_RECORDS FOR THIS EXERCISE_.

(** * Attendance check-in: a shallow embedding of the Express/Prisma backend

    The development follows the backend sources:

    - [backend/src/middleware/auth.js]: [authenticateToken],
      [authorizeRoles], [isOwnerOrAdmin];
    - [backend/src/routes/attendance.js]: [POST /generate-qr],
      [POST /scan], [GET /student];
    - [backend/src/routes/users.js]: [DELETE /:id].

    Every route handler is an [async] function: it alternates synchronous
    JavaScript with [await prisma.<model>.<op>(...)] calls.  A handler is
    embedded as a finite tree of type [Async Response] whose nodes are the
    awaited storage calls, the clock reads ([new Date()], [Date.now()]) and
    the [Math.random()] draws, in source order.  The same tree is given a
    run-to-completion semantics ([run]) and an interleaving semantics
    ([interleave]) in which two requests take turns at their [await]s. *)

From Stdlib Require Import ZArith String Ascii List Bool Lia.
From Stdlib Require Import Floats.SpecFloat.
From stdpp Require Import gmap strings list fin_maps pretty sorting.

Local Open Scope Z_scope.

(** ** Data model *)

Inductive Role := STUDENT | TEACHER | ADMIN.

Inductive AttendanceStatus := PRESENT | ABSENT | LATE.
(** * popover-lite: placement selection and the reactive controller

    A shallow embedding of the two generations of popover-lite:
      - v0.1.2 ([V012], src/index.ts): the scoring engine [computeScores]
        and the selector [computeBest];
      - v0.2.0 ([V020], the "Pragmatic Edition"): [getAvailableSpace],
        [findBestPlacement] and the controller built by [createPopover].

    JavaScript numbers are modelled as exact rationals [Q]: every quantity
    the code reads (bounding boxes, viewport sizes, offsetWidth/Height,
    biases) is a finite, non-NaN number, and rounding is not modelled.
    Equality of numbers is therefore [Qeq], written [==]. The statements
    keep to the code's own expressions and to comparisons of the values it
    computes. *)

From Stdlib Require Import QArith Qminmax Lqa Lia Sorted.
From stdpp Require Import base option list gmap strings.

Open Scope Q_scope.

(** ** Numbers *)

(** [a >= b] on numbers. *)
Definition geq (a b : Q) : bool := Qle_bool b a.

(** [a > b] on numbers (on non-NaN numbers: not [a <= b]). *)
Definition gt (a b : Q) : bool := negb (Qle_bool a b).

(** [Math.max(a, b)]. *)
Definition Math_max (a b : Q) : Q := if Qle_bool a b then b else a.
(** The members of an object whose values are all strings; [s] starts
    at the opening quote of a key, [acc] holds the members read so far.
    Every round consumes input, so the length of the document is enough
    [fuel]. *)
Fixpoint members (fuel : nat) (acc : dict string) (s : string)
  : option (dict string * string) :=
  match fuel with
  | O => None
  | S fuel' =>
      match s with
      | String q s1 =>
          if negb (Ascii.eqb q Py.dquote) then None else
          match scan_string s1 with
          | None => None
          | Some (k, s2) =>
              match skip_ws s2 with
              | String ":" s3 =>
                  match skip_ws s3 with
                  | String q' s4 =>
                      if negb (Ascii.eqb q' Py.dquote) then None else
                      match scan_string s4 with
                      | None => None
                      | Some (v, s5) =>
                          let acc' := Dict.set k v acc in
                          match skip_ws s5 with
                          | String "," s6 => members fuel' acc' (skip_ws s6)
                          | String "}" s6 => Some (acc', s6)
                          | _ => None
                          end
                      end
                  | EmptyString => None
                  end
              | _ => None
              end
          end
      | EmptyString => None
      end
  end.

Definition loads_flat (s : string) : option (dict string) :=
  match skip_ws s with
  | String "{" s1 =>
      match skip_ws s1 with
      | String "}" s2 =>
          if Py.is_empty (skip_ws s2) then Some [] else None
      | s1' =>
          match members (String.length s) [] s1' with
          | Some (d, rest) =>
              if Py.is_empty (skip_ws rest) then Some d else None
          | None => None
          end
      end
  | _ => None
  end.

End Json.


(** ** Exceptions, the world and the monad *)

(** A parsed JSON document, as [json.loads] returns it. *)
Inductive Json :=
| JNull
| JBool (b : bool)
| JNumber (literal : string)
| JString (s : string)
| JArray (l : list Json)
| JObject (members : list (string * Json)).
(* ===== verification/Prelude.v ===== *)
(** * Verification of Copernicus, a Bitcoin Cash node written in Go

    Copernicus validates blocks and transactions of the Bitcoin Cash network.  This
    development models the part of it that decides what is valid: encodings, scripts
    and their interpreter, transactions, the set of unspent outputs with its caches and
    undo data, Merkle trees, the tree of block headers with its rules for work and soft
    forks, the memory pool, the files and the database, and the choice of the best chain;
    and the messages of the network and the addresses that stand for scripts.
    Definitions keep the names of the source where Rocq allows it.

    ** How Go is represented

    Integers are [Z]; where a width matters the conversion is written out ([u32], [i64],
    ...), so overflow wraps as in the source.  Bytes are integers below 256 and byte
    strings are lists of them.  A fallible function returns [res E A]: a value, an error
    value, or [Panic] for a run-time panic (an index out of range, a nil pointer, a
    division by zero, an explicit panic).  Readers are state transformers over the bytes
    that are left.  Where code depends on sharing, the shared store is explicit: the
    interpreter's byte slices live in a heap of arrays (Slice.v), because opcodes
    change arrays in place that other stack elements share, and block indexes and the
    entries of the memory pool live in heaps of records (BlockIndex.v, Mempool.v),
    because they point to each other.  Loops that are
    not structural have fuel, and running out of fuel is [Panic]; theorems state that
    the result is a value, so they also show that the fuel is enough.  Where a run
    may panic for other reasons (ActivateBestChain), what a loop does without fuel is a
    parameter ([stuck] in Lchain.v), and the result is shown not to depend on it.  The bounds are:
    for a walk to an ancestor or to a fork, the height of its start; for the Merkle
    loops, the 32 entries of the array; for the queue of connectable blocks, the number
    of blocks that wait; for script evaluation, the length of the script; for the work
    lists of the pool, which may hold an entry many times, 2^((n+1)^2) steps for n
    entries, run by halving so that the bound is never built; for the search for a block
    file with room, the number of files and one more; for ActivateBestChain, the number of
    indexes, and for its inner loops the height of the tip and of the candidate.

    Code outside the repository is a parameter: SHA-256, the secp256k1 library
    ([Secp256k1], [SecpCompression] in Crypto.v) and the LRU cache library
    ([LruCache] with its laws [LruLaws] in Coins.v).  Maps are stdpp's [gmap]; the coin
    database is a map whose batch write is atomic.

    ** The parts, and the files that model them

    - Encodings (util/binaryfreeList.go, compactint.go, varint.go, varbytes.go,
      varstring.go): Wire.v, with the round trips of CompactSize, base-128 integers and
      byte strings.
    - Script numbers (model/script/scriptnum.go): ScriptNum.v.  Opcodes and scripts
      (model/opcodes, model/script/script.go): Opcodes.v, Script.v; parsing, pushing,
      DER encoding and counting of signature operations: ScriptFacts.v.
    - Error codes (errcode): Errors.v.
    - Transactions (model/tx, txin, txout, outpoint): Tx.v; their codec, the
      context-free checks, the signature hash and the cached identifier: TxFacts.v.
    - Keys and signatures (crypto): Crypto.v.  Compressed outputs
      (model/txout/compress.go): Compress.v.
    - The stack (util/stack.go): Stack.v.  The interpreter (logic/lscript): Slice.v and
      Interp.v; InterpFacts.v, VerifyFacts.v, InterpStatic.v and MultisigFacts.v hold
      the lemmas, ScriptTheorems.v the theorems: no panic, stack limits, static limits
      of a successful run, the stack opcodes, multi-signatures as an assignment of
      signatures to keys in order with the NULLFAIL and NULLDUMMY rules, which opcodes
      change shared arrays, lock times.  That a script does not panic is a
      property of the checker it runs with ([SafeChecker]): OP_CHECKDATASIG panics with a
      key that the library cannot serialise.
    - Coins and the UTXO set (model/utxo): Coins.v, CoinsFacts.v.  Blocks and headers
      (model/block): Block.v.  Undo data (model/undo, logic/lundo, logic/ltx/ltxcoins.go):
      Undo.v.
    - Transactions of a block (logic/ltx/ltx.go): Ltx.v, which also has the script objects
      as a check of inputs leaves them ([inputs_after]); ConnectFacts.v, ReorgFacts.v
      and MoneyFacts.v hold the lemmas, UtxoTheorems.v the theorems: coin map, LRU cache
      and database refine one map of coins as long as nothing is evicted; connecting and disconnecting a block is the
      identity, through the undo file; an accepted block spends existing coins, each
      once, and creates no more than its subsidy; the batched parallel script
      check agrees with checking every input.
    - Merkle trees (logic/lmerkleroot, logic/lmerkleblock): Merkle.v, MerkleFacts.v,
      PartialTreeFacts.v, MerkleTheorems.v: the constant-space computation agrees with
      the recursive tree, roots commit to the transactions of trees of one height, partial
      trees are complete, and sound for the right number of transactions.
    - The block index and compact targets (model/blockindex, model/pow/difficulty.go):
      BlockIndex.v.  The block tree and the active chain (model/chain): Chain.v; lemmas in
      ChainFacts.v and BranchFacts.v, theorems in ChainTheorems.v: skip pointers lead to
      ancestors, the active chain is the path to the tip, forks are the last common
      blocks, candidates are ordered by work and bring the blocks that wait for them.
    - Version bits (model/versionbits): VersionBits.v, VersionBitsFacts.v, against the
      states that BIP 9 defines.  Proof of work (model/pow/pow.go): Pow.v, PowFacts.v.
      The theorems of both are in ConsensusTheorems.v: the state that GetStateFor returns,
      and the next target, its bounds and when computing it panics.
    - Accepting headers and blocks (logic/lblock, service/blockservice.go): Lblock.v;
      LblockFacts.v and TreeFacts.v hold the invariants of the header tree and of the
      candidates, LblockTheorems.v the theorems: however headers and blocks arrive, every
      header in the tree obeys the rules, the candidates are the blocks received with
      all their ancestors, and what becomes of a new block on every branch.
    - The memory pool (model/mempool, addTxToMemPool of logic/lmempool, fee rates of
      util/feeRate.go): Mempool.v.  MempoolFacts.v has the work lists of ancestors and
      descendants, PoolFacts.v the links and sums under adding and removing, PoolSorted.v
      the two sorted containers, PoolSteps.v the invariant under every operation,
      PoolBlock.v the removal of a block's transactions.  MempoolTheorems.v shows that the
      invariant holds in every pool that can be reached, that ancestors and descendants
      are computed exactly and within the limits, what a block and an eviction take out, and
      that eviction ends.  A connected block has to list parents before children
      ([child_first_block] shows what happens otherwise).
    - Accepting transactions (logic/ltx/ltx.go, logic/lmempool): Accept.v has the checks
      of a transaction against the chain, the coins and the pool, Lmempool.v the orphans
      that are tried again, the rebuilding of the pool after a reorganisation and its
      self-check.  OrphanFacts.v has the maps of orphans, AcceptFacts.v and LmempoolFacts.v
      the state of a node (pool, coins, orphans) under these operations, proved against the
      class [CoinView] of what a cache of coins shows.  AcceptTheorems.v shows that what
      enters the pool has passed every check and keeps it consistent with the coins, that
      orphans are kept and erased consistently, and that trying them ends.
    - Block and undo files (persist/disk, persist/global.go, model/block): Disk.v, with
      lemmas in DiskFacts.v; DiskTheorems.v shows that what is stored is read back,
      whatever is stored later.  The database with its obfuscation key, the block tree in
      it and the decision to flush (persist/db, persist/blkdb): BlkDB.v; BlkDBTheorems.v
      shows that the database refines a map and that a restart loads the tree that was
      flushed.
    - The best chain (logic/lchain): Lchain.v composes the parts above: connecting and
      disconnecting the tip, ActivateBestChain, the first block and the replies to
      locators.  PoolView.v shows that the pool leaves the coins alone, LchainFacts.v has a
      calculus of weakest preconditions and the invariant that ties the block tree, the
      coins, the pool and the files together, LchainTheorems.v the theorems: the coins are
      the replay of the active chain, a tip can always be disconnected, the loops end, the
      first block is stored and establishes the invariant.
    - Sorted containers (util/algorithm/mapcontainer/skiplist): Skiplist.v, with its nodes
      in a heap, and SkiplistFacts.v, which shows that the list refines the sorted
      association list that the memory pool's containers are modelled by.
    - Messages (net/wire): Messages.v has the payloads, read and written, and the frames
      around them; MessagesFacts.v the codec of each payload, MessagesTheorems.v the
      theorems: what is written is read back, and whatever bytes arrive, what is read
      is well typed and within the limits of its kind.
    - Addresses (util/base58, util/cashaddr, util/wif, model/script/address.go,
      crypto/privatekey.go, the address functions of rpc/rawtransaction.go): Base58.v and
      CashAddr.v, lemmas in AddrFacts.v and CashFacts.v, theorems in AddrTheorems.v: the
      strings of addresses and keys are read back (with the exception of compressed keys in
      wallet import format), the checksum of a cash address detects a wrong character.

    This file holds what the components share: results, machine integers, bit
    operations, lists, readers, the tactics and the hint databases.

    ** How the parts fit together

    A block is decoded (Wire, Script, Tx, Block) and accepted (Lblock): its Merkle root
    is compared (Merkle), its header is linked into the block tree (Chain, BlockIndex)
    under the rules for its target (Pow), and it becomes a candidate once its ancestors
    have been received.  Its transactions are applied to the coin map (Ltx, Coins), whose
    inputs are checked by running scripts (Interp) over the coins they spend; the spent
    coins become undo data (Undo), which a reorganisation applies backwards after
    FindFork has found how far to go (Chain).  Lchain drives this: it writes blocks and
    undo data to files (Disk), the tree to the database (BlkDB), moves the tip and hands
    the transactions of disconnected blocks back to the pool.  The memory pool (Mempool) holds the
    transactions that wait for a block; they enter it through the same checks of inputs
    and scripts (Accept) and a connected block takes out its own and what conflicts with
    them.

    ** Conditions that the theorems state

    The coins of the theorems on the UTXO set and the best chain are among at most
    1,000,000 outpoints, the capacity of the LRU cache: beyond it the cache evicts
    coins and the code does not keep its contract.  A block connected to the coins has ids
    of transactions that are new there (BIP 30).  Hash functions are assumed free of
    collisions only on the values in question.  Where the code can panic, the theorems say
    that they speak of runs that return.

    ** Not modelled

    Peers, servers, most of RPC, wallet, mining, Bloom filters, compact blocks, amounts in
    floating point, configuration and logging; errors of the operating system.  Of logic/lchain, notifications, statistics
    and the self-check of the block index.  Locks and goroutines are not represented,
    except that the results of the script-checking workers may arrive in any order. *)
From stdpp Require Export base list numbers option gmap strings.
From stdpp Require Export ssreflect.
From Stdlib Require Export ZifyBool.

_WHAT TO DO_. Your task is to reproduce the entries exactly, starting at the first line and ending with the line containing "From Stdlib Require Import Floats.SpecFloat.".

_RESPONSE BOX_.
(** * Attendance check-in: a shallow embedding of the Express/Prisma backend

    The development follows the backend sources:

    - [backend/src/middleware/auth.js]: [authenticateToken],
      [authorizeRoles], [isOwnerOrAdmin];
    - [backend/src/routes/attendance.js]: [POST /generate-qr],
      [POST /scan], [GET /student];
    - [backend/src/routes/users.js]: [DELETE /:id].

    Every route handler is an [async] function: it alternates synchronous
    JavaScript with [await prisma.<model>.<op>(...)] calls.  A handler is
    embedded as a finite tree of type [Async Response] whose nodes are the
    awaited storage calls, the clock reads ([new Date()], [Date.now()]) and
    the [Math.random()] draws, in source order.  The same tree is given a
    run-to-completion semantics ([run]) and an interleaving semantics
    ([interleave]) in which two requests take turns at their [await]s. *)

From Stdlib Require Import ZArith String Ascii List Bool Lia.
From Stdlib Require Import Floats.SpecFloat.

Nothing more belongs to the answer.